Burns are one of the most dangerous injuries a person can receive. The action of high temperatures in any of their forms and manifestations, for example, exposure to sunlight, flames or hot liquids, can be not only dangerous to the body, but even lead to death. As a result of a burn injury, not only the skin, but also much deeper layers of tissues can be affected, and plastic surgery is involved in their restoration. The best option for treating extensive and deep burn wounds is graft transplantation, read more about it at estet-portal.com.
Assessment of readiness of the burn wound for surgical treatment
Graft transplantation is currently the most effective method of closing burn wounds. It is possible to restore the integrity of the skin, as well as the lost deeper layers of tissues, with the help of this surgical method of treating burns. The essence of the method lies in the fact that from the donor zone, to which certain requirements are imposed, the required size of the graft is taken, which is transferred to the area of a previously prepared burn wound and surgically engrafted. Subsequently, a long-term observation of the graft is necessary, as its rejection is possible.
Burn wound:
- criteria for assessing the readiness of a burn wound for closure;
- basic requirements for donor zones;
- how the donor area is closed after taking a graft for a burn wound.

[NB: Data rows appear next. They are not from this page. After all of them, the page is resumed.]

(** *** The clean path *)
Lemma clean_barrier_inv a : inv a -> drainer a = CleanEnqueue -> inv (goes (with_outbound a (outbound a ++ [Marker Final])) CleanReached).
Proof.
  intros (Hj & Hs & Hp) Ed. unfold phase_ok in Hp. rewrite Ed in Hp. destruct Hp as (Hd & Hn & Hr). split_and!.
  - by apply jobs_marker.
  - apply (stream_drain a _ [Marker Final]); try done; [by rewrite Ed|exact (same_states a)].
  - split_and!; [done|done|done|]. intros Hh. apply ahead_enqueued; [done|by rewrite Ed|]. intros i j Hi _.
    eapply (accounted a Hs); [by rewrite Ed|done|done|done|by eapply Hr].
Qed.
Lemma clean_reached_inv a : inv a -> drainer a = CleanReached -> reached a Final = true -> inv (goes (with_barriers a (reached a) (flag (released a) Final)) CleanEOF).
Proof.
  intros (Hj & Hs & Hp) Ed Er. unfold phase_ok in Hp. rewrite Ed in Hp. destruct Hp as (Hd & Hn & Hr & Ha). split_and!; [done| |].
  - apply (stream_drain a _ []); try done; [by rewrite app_nil_r|exact (same_states a)].
  - split_and!; [done|done|done|]. intros Hh i j Hi. specialize (Ha Hh). unfold ahead in Ha. rewrite Er in Ha. by eapply Ha.
Qed.
Lemma clean_end_inv a o : inv a -> (drainer a = CleanEnqueue \/ drainer a = CleanReached \/ drainer a = CleanEOF) ->
  (Clean o = true -> drainer a = CleanEOF /\ recv a = Some EOF) -> (Clean o = false -> FlushTimedOut o = true) -> inv (goes a (Finished o)).
Proof.
  intros Hi Ed Hc Hf. pose proof Hi as (Hj & Hs & Hp). apply goes_inv; [done|done|done|].
  assert (Hr : draining a = true /\ all_removed a).
  { unfold phase_ok in Hp. destruct Ed as [Ed|[Ed|Ed]]; rewrite Ed in Hp; by destruct Hp as (? & _ & ? & _) || destruct Hp as (? & _ & ?). }
  destruct Hr as [Hd Hr]. split_and!; [done|intros i j E; left; by eapply Hr| |].
  - intros Hcl i j E. destruct (Hc Hcl) as [Ee Hrecv]. split; [|by eapply Hr]. unfold phase_ok in Hp. rewrite Ee in Hp.
    destruct Hp as (_ & _ & _ & Hw). eapply Hw; [by apply recv_eof_healthy|done].
  - intros Hcl Hft. rewrite Hf in Hft; done.
Qed.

Criteria for assessing the readiness of a burn wound for closure
It is possible to transplant grafts to a burn wound only after an assessment of its readiness for surgical intervention has been carried out. The evaluation is carried out according to the following criteria:
- the presence of juicy, velvety, bright, fine-grained granulations that do not bleed when touched;
- presence of a clear trace of gauze after removal of bandages;
- presence of pronounced marginal epithelialization;
- less frequently used is the method of quantitative measurement of microorganisms in 1 g of tissues or per 1 sq. see burn wound.
In the event that necrotic masses, hypergranulations with plaque or exposed cartilage and bones are observed at the bottom of the wound, graft transplantation is contraindicated, and local treatment should be continued or osteonecrotomy should be preliminarily performed.
Basic requirements for donor zones
Since the burn wound is closed by transplanting a graft from the donor area onto it, certain requirements are also put forward for the sites for taking transplanted tissues:
- tissues in the donor area should be as close as possible in color and structure to the area to be closed;
- donor areas should be located in areas of the body that can be easily hidden under clothing;
- the donor area should be on the same surface as the burn wound, which is necessary to avoid moving the patient on the operating table;
- donor area should be located in places that will be easily accessible for dressings;
- It is not recommended to collect grafts above the surface of the joints. An exception is the shortage of donor sites for extensive burns.
How the donor area is closed after taking a graft for a burn wound
After taking a graft for a burn wound in the donor area, a thorough hemostasis is performed by irrigating it with warm saline with adrenaline. After that, sterile pressure bandages are applied to the wound in the donor area, which should maintain an optimal microenvironment in it, protect it from mechanical influences and prevent secondary infection of the wound. If the edges of the wound can be matched – they are sutured together and the wound is carried out as standard. Otherwise, a split skin graft is used to close the donor wound, which is fixed along its edges. Under favorable conditions, the epithelium in the donor area is restored by 8-12 days after the graft is taken, and 16-18 days after that, the donor area can be reused.